O sayfanın ağırlıklı bölümünü de ‘sağlık’ oluşturuyor. Zaten de öyle olmalı, öyle olmak zorunda. Çünkü bu son salgınla çok net ve açık olarak anladık ki sağlık olmayınca gerisi tamamen teferruattan ibaret.
İşte bu nedenle bugün ilk adımlarımızı atacağımız yeni normale yolculuk süreci, sadece önümüzdeki yaz ayları için değil, sonbahar ve kış dönemi için de çok ama çok önemli ayrıntılar içeriyor. Rehavete kapılmamamız, teyakkuz halini -abartmadan- ısrarla sürdürmemiz, özellikle de ‘maske+mesafe’ ikilisinden hiçbir koşulda vazgeçmememiz gerekiyor.
Yolumuz açık, içimiz ferah, dikkat ve konsantrasyonumuz bol olsun.
Başlangıçtaki doğru önlemleri görüp Bilim Kurulu’nun da, Sağlık Bakanımızın da süreci doğru, hızlı ve etkili yönettiğini düşünenlerdenim. Bu nedenle de alınan kararları yürekten destekledim, desteklemeye devam edeceğim.
Kolay değil, halkımızın neredeyse tamamını ve sağlık ordumuzu aynı anda ikna ederek süreci mükemmel yönettiler. Ama ne var ki bir an önce harekete geçilmesi gereken bir konuyu yeniden gündeme getirmek isterim: Eğer yeni vaka sayılarını daha kısa zamanda azaltmayı, 1000’li rakamları devirip 500’lü rakamların altına inmeyi istiyorsak, ‘sessiz/hayalet taşıyıcılar’ı hızla belirlememiz ve izole etmemiz lazım.
Bunun yolu da daha çok ‘PCR testi’ yapmaktan geçiyor. Ne var ki bir ara 50 binli rakamları zorlayan günlük test sayımız, artacağı yerde giderek azalıyor. Son günlerde sürekli neredeyse 30 bin rakamının altında.
Kanaatimce test protokollerinin bir an önce değiştirilmesi, test planlamalarında yeni bir aşamaya geçilmesi lazım.

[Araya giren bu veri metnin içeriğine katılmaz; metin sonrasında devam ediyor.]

Lemma getSiblings_shape (code : str) (last : ascii) :
  let clean := stripHyphens code in
  (2 <= length clean <= 10)%nat -> clean = dropLast clean ++ [last] ->
  getSiblings code
  = map (childOf (dropLast clean))
        (filter (fun ch => negb (Ascii.eqb ch last)) DIGIPIN_CHARS).
Proof.
  intros clean Hlen Hsplit. unfold getSiblings, getParent. fold clean.
  destruct (Nat.leb_spec (length clean) 1); [lia|].
  set (P := dropLast clean) in *.
  assert (HsP : sanitized P) by (apply sanitized_firstn, stripHyphens_is_sanitized).
  assert (HlP : (length P < 10)%nat) by (unfold P; rewrite dropLast_length; lia).
  rewrite (getChildren_OK P HsP HlP), filter_map_swap. f_equal.
  apply filter_ext_in. intros ch Hch.
  rewrite (stripHyphens_childOf P ch HsP (alphabet_not_hyphen ch Hch)), Hsplit.
  f_equal. destruct (Ascii.eqb ch last) eqn:E.
  - apply Ascii.eqb_eq in E. subst ch. apply str_eqb_eq. reflexivity.
  - apply Ascii.eqb_neq in E. apply str_eqb_neq. intros Heq.
    apply app_inj_tail in Heq. destruct Heq as (_ & Heq). exact (E Heq).
Qed.

(** X5 -- [getSiblings] on the separator-stripped code [clean]: it
    returns the empty list when [clean] has at most 1 or more than 10
    characters; otherwise it returns the children of the parent whose
    last symbol differs from the last character of [clean] -- 15 codes
    when that character is in the alphabet, all 16 when it is not -- and
    every sibling has the parent of the code and differs from the code. *)
Theorem siblings_count (code : str) :
  let clean := stripHyphens code in
  ((length clean <= 1 \/ 11 <= length clean)%nat -> getSiblings code = []) /\
  ((2 <= length clean <= 10)%nat ->
   (forall last, clean = dropLast clean ++ [last] ->
      (inAlphabet last -> length (getSiblings code) = 15%nat) /\
      (~ inAlphabet last -> length (getSiblings code) = 16%nat)) /\
   (forall K, In K (getSiblings code) ->
      getParent K = OK (dropLast clean) /\ stripHyphens K <> clean)).
Proof.
  intros clean. split.
  - intros Hlen. unfold getSiblings, getParent. fold clean.
    destruct (Nat.leb_spec (length clean) 1); [reflexivity|].
    unfold getChildren.
    rewrite stripHyphens_sanitized by (apply sanitized_firstn, stripHyphens_is_sanitized).
    rewrite dropLast_length.
    destruct (Nat.leb_spec 10 (length clean - 1)); [reflexivity | lia].
  - intros Hlen. destruct (dropLast_split clean) as (last0 & Hsplit0); [lia|].
    assert (HsP : sanitized (dropLast clean))
      by (apply sanitized_firstn, stripHyphens_is_sanitized).
    split.
    + intros last Hsplit. rewrite (getSiblings_shape code last Hlen Hsplit), length_map.
      split; intros Hl.
      * apply others_in_alphabet. exact Hl.
      * rewrite (others_outside_alphabet last Hl). reflexivity.
    + intros K HK. rewrite (getSiblings_shape code last0 Hlen Hsplit0) in HK.
      fold clean in HK. apply in_map_iff in HK. destruct HK as (ch & <- & Hch).
      apply filter_In in Hch. destruct Hch as (Hch & Hne).
      apply negb_true_iff, Ascii.eqb_neq in Hne.
      pose proof (alphabet_not_hyphen ch Hch) as Hnh.
      split.
      * unfold getParent. rewrite (stripHyphens_childOf _ ch HsP Hnh), length_app.
        cbn [length]. rewrite dropLast_length.
        destruct (Nat.leb_spec (length clean - 1 + 1) 1); [lia|].
        rewrite dropLast_snoc. reflexivity.
      * rewrite (stripHyphens_childOf _ ch HsP Hnh). fold clean. rewrite Hsplit0 at 2.
        intros Heq. apply app_inj_tail in Heq. destruct Heq as (_ & Heq). exact (Hne Heq).
Qed.

Example siblings_outside_alphabet : length (getSiblings (lit "39x")) = 16%nat.
Proof. reflexivity. Qed.

(* ================================================================== *)
(** ** Neighbours within a radius *)

Lemma forUp_flat {A : Type} (body : Z -> list A -> list A) (c : Z -> list A) :
  (forall j s, body j s = s ++ c j) ->
  forall (n : nat) (i : Z) (s : list A),
    forUp n i body s = s ++ flat_map c (zrange n i).
Proof.
  intros Hbody. induction n as [|n IH]; intros i s; cbn [forUp zrange flat_map].
  - rewrite app_nil_r. reflexivity.
  - rewrite IH, Hbody, <- app_assoc. reflexivity.
Qed.

Lemma zrange_app (a b : nat) (i : Z) :
  zrange (a + b) i = zrange a i ++ zrange b (i + Z.of_nat a).
Proof.
  revert i. induction a as [|a IH]; intros i.
  - cbn. rewrite Z.add_0_r. reflexivity.
  - cbn [Nat.add zrange app]. rewrite IH. do 3 f_equal. lia.
Qed.

Lemma zrange_length (n : nat) (i : Z) : length (zrange n i) = n.
Proof. revert i. induction n as [|n IH]; intros i; cbn; [|rewrite IH]; reflexivity. Qed.

Lemma visitOffset_app (cLat cLon : Q) (p : Z) (acc : list str) (d : Q * Q) :
  visitOffset cLat cLon p acc d = acc ++ visitOffset cLat cLon p [] d.
Proof.
  unfold visitOffset. destruct (inBOUNDS _ _); [|rewrite app_nil_r; reflexivity].
  destruct (encode _ _ _); [reflexivity | rewrite app_nil_r; reflexivity].
Qed.

Lemma getNeighborsInRadius_flat (digipin : str) (decoded : Decoded) (radius : Z) :
  decode digipin = OK decoded ->
  getNeighborsInRadius digipin radius
  = OK (flat_map (fun latOffset =>
                    flat_map (cellAt decoded latOffset)
                             (zrange (span (- radius) radius) (- radius)))
                 (zrange (span (- radius) radius) (- radius))).
Proof.
  intros Hdec. unfold getNeighborsInRadius. rewrite Hdec. f_equal.
  rewrite (forUp_flat _ (fun latOffset =>
             flat_map (cellAt decoded latOffset)
                      (zrange (span (- radius) radius) (- radius)))).
  - reflexivity.
  - intros latOffset s. apply forUp_flat. intros lonOffset s'. unfold cellAt.
    destruct ((latOffset =? 0)%Z && (lonOffset =? 0)%Z).
    + rewrite app_nil_r. reflexivity.
    + apply visitOffset_app.
Qed.
Definition Num_sub (a b : number) : number :=
  match a, b with
  | NaN, _ | _, NaN => NaN
  | Fin p, Fin q => roundToDouble host (p - q)
  | PosInf, PosInf | NegInf, NegInf => NaN
  | PosInf, _ | _, NegInf => PosInf
  | NegInf, _ | _, PosInf => NegInf
  end.

(** [window.innerHeight * 0.8]. *)
Definition maxDrag (innerHeight : N) : number :=
  Num_mul host (Num.of_N innerHeight) (roundToDouble host (4 # 5)).

Definition handleTouchStart (clientY : number) (s : Sheet) : Sheet :=
  {| dragY := dragY s;
     isDragging := true;
     startYRef := clientY;
     startDragYRef := currentDragYRef s;
     currentDragYRef := currentDragYRef s |}.

Definition handleTouchMove (innerHeight : N) (clientY : number) (s : Sheet) : Sheet :=
  if negb (isDragging s) then s
  else
    let deltaY := Num_sub clientY (startYRef s) in
    let maxDrag := maxDrag innerHeight in
    let newPosition :=
      Math_max (Fin 0) (Math_min maxDrag (Num_add (startDragYRef s) deltaY)) in
    {| dragY := newPosition;
       isDragging := isDragging s;
       startYRef := startYRef s;
       startDragYRef := startDragYRef s;
       currentDragYRef := newPosition |}.

Definition handleTouchEnd (innerHeight : N) (s : Sheet) : Sheet :=
  if negb (isDragging s) then s
  else
    let maxDrag := maxDrag innerHeight in
    let threshold := Num_mul host maxDrag (roundToDouble host (1 # 2)) in
    let finalPosition :=
      if Num.gtb (currentDragYRef s) threshold then maxDrag else Fin 0 in
    {| dragY := finalPosition;
       isDragging := false;
       startYRef := startYRef s;
       startDragYRef := startDragYRef s;
       currentDragYRef := finalPosition |}.

(** One event.  The listeners for moves and ends are attached while
    [isDragging] holds, and React has rendered, and run the effect that
    attaches them, before the next event arrives. *)
Definition step (s : Sheet) (e : TouchEvent) : Sheet :=
  match e with
  | TouchStart y => handleTouchStart y s
  | TouchMove innerHeight y => handleTouchMove innerHeight y s
  | TouchEnd innerHeight => handleTouchEnd innerHeight s
  end.

Definition run (events : list TouchEvent) (s : Sheet) : Sheet :=
  fold_left step events s.

End WithHost.

End Drag.

(* ================================================================== *)
(** * Hosts, inputs and predicates of the statements *)
(* ================================================================== *)

(** A host for examples: exact arithmetic, a model that answers
    nothing, a table that numbers its rows by their count. *)
Definition exactHost : Host := {|
  roundToDouble := fun q => Fin (Qred q);
  NumberToString := fun _ => "?";
  JSON_parse := fun _ => None;
  DEFAULT_SYSTEM_PROMPT := "";
  chat_completions_create := fun _ => Return JNull;
  new_id := fun st => decimal (N.of_nat (List.length st));
  now := fun _ => 0%Z;
  create_rejects := fun _ => None |}.

(** A host whose model answers [reply] and whose [JSON.parse] maps that
    answer to [parsed]. *)
Definition scriptedHost (reply : string) (parsed : option JsValue) : Host := {|
  roundToDouble := fun q => Fin (Qred q);
  NumberToString := fun _ => "?";
  JSON_parse := fun _ => parsed;
  DEFAULT_SYSTEM_PROMPT := "";
  chat_completions_create := fun _ =>
    Return (JObj [("choices",
                   JArr [JObj [("message", JObj [("content", JStr reply)])]])]);
  new_id := fun st => decimal (N.of_nat (List.length st));
  now := fun _ => 0%Z;
  create_rejects := fun _ => None |}.

(** [s] between double quotes, for the text of a JSON reply. *)
Definition quoted (s : string) : string :=
  String "034"%char (s ++ String "034"%char "").

Definition testEnv : Env :=
  {| OPENAI_API_KEY := Some "sk-test"; UX_SYSTEM_PROMPT := None |}.

Definition testRequest : Outcome JsValue :=
  Return (JObj [("imageDataUrl", JStr "data:image/jpeg;base64,AAAA")]).

(** Replies of the model, parsed. *)
Definition reply_fraction : JsValue := JObj [("score", JNum (Fin (145 # 2)))].
Definition reply_words : JsValue := JObj [("score", JStr "abc")].

Definition long_text : string := string_of_list_ascii (repeat "a"%char 1501).

Definition reply_long_narrative_in_laws : JsValue :=
  JObj [("narrative", JStr "ok");
        ("laws", JObj [("narrative", JStr long_text)])].

Definition reply_number_narrative_in_laws : JsValue :=
  JObj [("narrative", JStr "Summary");
        ("laws", JObj [("narrative", JNum (Fin 7));
                       ("hicks", JObj [("title", JStr "Hick's Law");
                                       ("severity", JStr "Low")])])].

Definition error_response (message : string) (st : Z) : Response :=
  NextResponse_json (JObj [("error", JStr message)]) st.

(** A data URL of 2,000,011 code units. *)
Definition huge_url : string :=
  "data:image/" ++ N.iter 2000000 (String "A"%char) "".

(** The payload has passed the three guards with the data URL [url]. *)
Definition accepted (env : Env) (req_json : Outcome JsValue) (url : string) : Prop :=
  env_set (OPENAI_API_KEY env) = true /\
  exists body,
    req_json = Return body /\
    OptGet body "imageDataUrl" = JStr url /\
    prefix "data:image/" url = true /\
    (Z.of_nat (String.length url) <= MAX_IMAGE_DATAURL_CHARS)%Z.

(** The row [report] is the row the handler builds from [url] and the
    sanitized fields [s]. *)
Definition row_of (url : string) (s : Sanitized) (report : Report) : Prop :=
  imageDataUrl report = url /\
  goal report = "" /\
  navItems report = 0%Z /\ ctaCount report = 0%Z /\ formFields report = 0%Z /\
  score report = s_score s /\
  topFixes report = s_topFixes s /\
  laws report = s_lawsToStore s.

(** An answer that reports an error: not status 200, and a message
    under [error]. *)
Definition is_error (resp : Response) : Prop :=
  status resp <> 200%Z /\ truthy (Get (body resp) "error") = true.

Definition refusingHost : Host := scriptedHost " I am not JSON " None.

(** The request succeeds and the page navigates to [url]: the response
    is a success, its body is readable, and the address of the report
    can be built from it. *)
Definition succeeds (host : Host) (net : FetchResult) (url : string) : Prop :=
  exists data, net = Responded true (Return data) /\ results_url host data = Return url.

(** A page that has an image and no request in flight. *)
Definition idleClient : Client :=
  {| imagePreview := JStr "data:image/jpeg;base64,AAAA";
     isRunning := false;
     error := JNull;
     location := None;
     alerts := [] |}.

Definition okResponse : FetchResult :=
  Responded true (Return (JObj [("reportId", JStr "r1")])).

(** The styling of the default branch. *)
Definition LowStyle : Style :=
  {| borderColor := "#666"; background := "#1a1a1a"; color := "#b0b0b0" |}.

(** The list of top fixes the page shows for an array. *)
Definition shown_fixes (a : list JsValue) : Results.TopFixesList :=
  match a with
  | [] => Results.NoMajorIssues
  | _ => Results.Fixes a
  end.

Definition reply_null_law : JsValue :=
  JObj [("laws", JObj [("hicks", JNull)])].

Definition finding (title severity : string) : JsValue :=
  JObj [("title", JStr title); ("severity", JStr severity);
        ("finding", JStr "What is seen."); ("why", JStr "Why it matters.");
        ("fix", JStr "What to change.")].

Definition emptyReport : Report :=
  {| id := "r1"; createdAt := 0%Z; imageDataUrl := "data:image/jpeg;base64,AAAA";
     goal := ""; navItems := 0%Z; ctaCount := 0%Z; formFields := 0%Z;
     score := Fin 100; topFixes := JArr [];
     laws := JObj [("narrative", JStr "Nothing to fix.");
                   ("hicks", finding "Hick's Law" "Low")] |}.
(** * torch_frame: column statistics and frame concatenation

    A shallow embedding of [torch_frame/utils/concat.py] and
    [torch_frame/data/stats.py], with the properties their specification
    states about them.

    Python dictionaries keep insertion order and are compared without
    regard to it, so they are association lists with unique keys here:
    iteration follows the list, equality goes through lookups.  A raised
    exception is the [Err] branch of [result]. *)

From Stdlib Require Import String Ascii ZArith Arith Bool Lia PeanoNat List.
From Stdlib Require Import Floats.SpecFloat.
From Stdlib Require Import Sorting.Sorted Sorting.Permutation.
Import ListNotations.
Local Open Scope string_scope.
Local Open Scope list_scope.
Local Open Scope nat_scope.

Set Implicit Arguments.

(* ------------------------------------------------------------------ *)
(** ** Semantic types *)

(** Modelled from the spec: the closed enumeration [torch_frame.stype]
    (section 2, Semantic Type Registry); the declaration itself is not part
    of the sources at hand. *)
Inductive stype :=
| numerical
| categorical
| multicategorical
| sequence_numerical
| timestamp
| text_embedded
| embedding.

Definition stype_eq_dec (a b : stype) : {a = b} + {a <> b}.
Proof. decide equality. Defined.

(* ------------------------------------------------------------------ *)
(** ** Exceptions *)

(** One constructor per [raise] site (or library failure) reached by the
    code below.  The names follow the error taxonomy of the specification
    where it has one; the payload is what the message interpolates. *)
Inductive exn :=
| EmptyInputError
    (* cat: "Cannot concatenate an empty list of tensor frames." *)
| InvalidAlong (along : string)
    (* cat: ValueError, `along` must be either 'row' or 'col' *)
| SchemaMismatch (expected : list (stype * list string))
    (* _cat_row: col_names_dict's do not match (expect all {col_names_dict}) *)
| TargetMismatch (expect_tensor : bool)
    (* _cat_row: 'y' attribute types do not match (expect all None / Tensor) *)
| AmbiguousTargetError
    (* _cat_col: more than one tensor frame with non-None y attribute *)
| DuplicateColumnError (s : stype) (duplicates : list string)
    (* _cat_col: {stype} contains duplicated column names: {duplicates} *)
| TorchSizeError
    (* torch.cat: sizes of tensors must match except in dimension `dim` *)
| RaggedSizeError
    (* MultiNestedTensor.cat: inputs of a column concatenation differ in rows *)
| KeyError (name : string)
    (* feat[name] on a dictionary without that key *)
| TypeError
    (* a value of the wrong Python type reached an operation *)
| IndexError
    (* indexing past the end, or an unsupported dimension *)
| FrameInvariantError
    (* TensorFrame(...): the constructor's validation failed *)
| ValueError
    (* numpy: "need at least one array to concatenate"; min() of nothing *)
| MissingSeparatorError.
    (* StatType.compute: `assert sep is not None` *)

Inductive result (A : Type) :=
| Ok (a : A)
| Err (e : exn).

Arguments Ok {A} a.
Arguments Err {A} e.

Definition bind {A B} (r : result A) (k : A -> result B) : result B :=
  match r with
  | Ok a => k a
  | Err e => Err e
  end.

Notation "x <- c ;; k" := (bind c (fun x => k))
  (at level 61, c at next level, right associativity).

Fixpoint mapM {A B} (f : A -> result B) (l : list A) : result (list B) :=
  match l with
  | [] => Ok []
  | a :: l' => b <- f a ;; bs <- mapM f l' ;; Ok (b :: bs)
  end.

Definition is_ok {A} (r : result A) : bool :=
  match r with Ok _ => true | Err _ => false end.

(* ------------------------------------------------------------------ *)
(** ** Dictionaries *)

Section Dict.
Context {K : Type} (K_eq_dec : forall a b : K, {a = b} + {a <> b}).
Context {V : Type}.

Definition dict := list (K * V).

Definition keys (d : dict) : list K := map fst d.

Fixpoint dict_get (k : K) (d : dict) : option V :=
  match d with
  | [] => None
  | (k', v) :: d' => if K_eq_dec k k' then Some v else dict_get k d'
  end.

Definition mem (k : K) (l : list K) : bool :=
  if in_dec K_eq_dec k l then true else false.

Fixpoint nodupb (l : list K) : bool :=
  match l with
  | [] => true
  | k :: l' => negb (mem k l') && nodupb l'
  end.

(** [d1 == d2] on Python dictionaries: the same number of keys, and every
    key of the one maps to an equal value in the other. *)
Definition dict_eqb (V_eqb : V -> V -> bool) (d1 d2 : dict) : bool :=
  (length d1 =? length d2) &&
  forallb (fun kv => match dict_get (fst kv) d2 with
                     | Some v => V_eqb (snd kv) v
                     | None => false
                     end) d1.
End Dict.

Section DefaultDict.
Context {K : Type} (K_eq_dec : forall a b : K, {a = b} + {a <> b}).
Context {A : Type}.

(** [d[k].extend(xs)] on a [defaultdict(list)]: a missing key is first
    entered, at the end, with the empty list. *)
Fixpoint dd_extend (k : K) (xs : list A) (d : list (K * list A))
  : list (K * list A) :=
  match d with
  | [] => [(k, xs)]
  | (k', l) :: d' =>
      if K_eq_dec k k' then (k', l ++ xs) :: d'
      else (k', l) :: dd_extend k xs d'
  end.

(** [d[k]] read back as a list: the empty list for a key never entered. *)
Definition dd_lookup (k : K) (d : list (K * list A)) : list A :=
  match dict_get K_eq_dec k d with
  | Some l => l
  | None => []
  end.
End DefaultDict.

Definition list_eqb {A} (eqb : A -> A -> bool) : list A -> list A -> bool :=
  fix go (l1 l2 : list A) : bool :=
    match l1, l2 with
    | [], [] => true
    | a :: l1', b :: l2' => eqb a b && go l1' l2'
    | _, _ => false
    end.

(* ------------------------------------------------------------------ *)
(** ** Physical storage *)

(** A dense two-dimensional [torch.Tensor]: its shape and its values in
    row-major order.  All tensors are taken to be on one device and of
    one element type. *)
Record Tensor := mkTensor {
  size0 : nat;
  size1 : nat;
  values : list Z
}.

Definition tensor_row (t : Tensor) (i : nat) : list Z :=
  firstn (size1 t) (skipn (i * size1 t) (values t)).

Nedeni, ünlü tıp dergisi The Lancet’te yayımlanan bir çalışma idi. Bu tartışmalar sürerken, iki gün evvel El Salvador Devlet Başkanı Nayip Bukele de tartışmaya katıldı ve “Hidroksiklorokini ben de koruyucu amaçla kullanıyorum” dedi. El Salvador Başkanı Bukele, ayrıca aynı ilacı Trump dahil pek çok liderin de ‘koruyucu amaçla’ kullandığını ileri sürdü.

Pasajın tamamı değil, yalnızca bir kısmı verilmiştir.